Yossi Dagan
Yossi DaganYoni Kempinski

There's a major problem with the emergency call-in hotline system in Judea and Samaria, said Yossi Dagan, head of the Judea and Samaria Council. Speaking Monday, Dagan revealed that calls made to the emergency number dedicated to residents of the region (reached when dialing 1208 on a cellphone) don't always get answered – and in fact, one out of three calls are basically “ignored.”

The technical issues plaguing the system have already resulted in long minutes during which seriously injured people, victims of terror attacks, remained untreated as officials tried to sort out locations and the nature of an attack and its consequences, he charged.

According to Dagan and members of the Council's security division, the problem stems from technical problems that are known to the IDF, which runs the hotline, but have not been dealt with for various reasons. Dagan said that “time after time we have contacted the relevant authorities, but unfortunately the response has been that they are 'working' on the problem. From my experience, repairing such issues should not require more than two months – not the two years that the army has been dealing with this.”

According to Dagan, the communication problems have “caused us to lose precious minutes in dealing with many critical security issues, in addition to the fear and suffering of victims of attacks in the field who are left waiting for assistance.” Dagan stressed that the hotline is often the source for information for the army, police, and other rescue services about issues in Judea and Samaria.

Crossed lines” are one of the results of these “technical issues” - as occurred several months ago when Ayelet Shapira, the 11-year-old who was seriously injured by Arab terrorists, was attacked and awaiting help in December. The call placed by her father after the attack was routed not to the Samaria emergency hotline, but to the one serving the Binyamin region, over 20 kilometers further east. Respondents there sent out a rescue squad – to the town of Matan, which is in the region, instead of El Matan, the Samaria community where Shapira lived, and outside of which she was shot at when riding in car with ther father. “Precious moments were lost as the injured father and daughter remained in the field awaiting help that was late in coming – because of these 'technical issues,'” said Dagan.

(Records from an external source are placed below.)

Lemma restart_set_spec t sup s c w :
  wf_tree t → nodes t !! sup = Some (Supervisor s) → nodes t !! c = Some (Worker w) →
  wn_parent w = sup →
  c ∈ restart_set (sn_strategy s) (sn_children s) c ∧
  restart_set (sn_strategy s) (sn_children s) c `sublist_of` sn_children s ∧
  (sn_strategy s = RestForOne →
   restart_set (sn_strategy s) (sn_children s) c = drop (wn_start_index w) (sn_children s)).
Proof.
  intros Hwf Hs Hc <-. pose proof (wt_index _ Hwf _ _ Hc) as Hi.
  pose proof (position_index t c w Hwf Hc) as Hp. unfold children_of in *. rewrite Hs in Hi, Hp.
  unfold restart_set. destruct (sn_strategy s).
  - split; [set_solver|]. split; [|done]. apply singleton_sublist_l. by eapply list_elem_of_lookup_2.
  - split; [by eapply list_elem_of_lookup_2|]. done.
  - rewrite Hp. cbn. split; [|split; [apply sublist_drop|done]].
    apply list_elem_of_lookup. exists 0. rewrite lookup_drop, Nat.add_0_r. done.
Qed.

(** ** Theorems *)

(** What [apply_strategy] decides, from the policy of the worker and the
    intensity of its supervisor. *)
Definition decides (now : Z) (s : SupervisorNode) (w : WorkerNode) (e : ExitInfo)
    (a : StrategyAction) : Prop :=
  if negb (should_restart (wn_restart_policy w) e) then a = no_action
  else if fst (record_restart_at now (sn_intensity s)) then
    to_start a = [] ∧ supervisor_failed a = true ∧ to_stop a = sn_children s
  else
    supervisor_failed a = false ∧
    wn_name w ∈ to_start a ∧ to_start a `sublist_of` sn_children s ∧
    match sn_strategy s with
    | OneForOne => to_start a = [wn_name w] ∧ to_stop a = []
    | OneForAll => to_start a = sn_children s ∧ to_stop a = reverse (sn_children s)
    | RestForOne => to_start a = drop (wn_start_index w) (sn_children s) ∧
                    to_stop a = reverse (drop (wn_start_index w) (sn_children s))
    end.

The same thing happened in last month's attack on IDF soldiers near Shiloh, in the Binyamin region. The call reporting that attack was routed to the Samaria hotline, causing a delay in reaching and treating the injured IDF soldiers.

We demand that the IDF repair these 'bugs' immediately,” said Dagan. “The negative effects of these problems are a major concern for soldiers and civilians alike. We expect, and demand, that the relevant parties in the IDF and the defense establishment make this a priority.”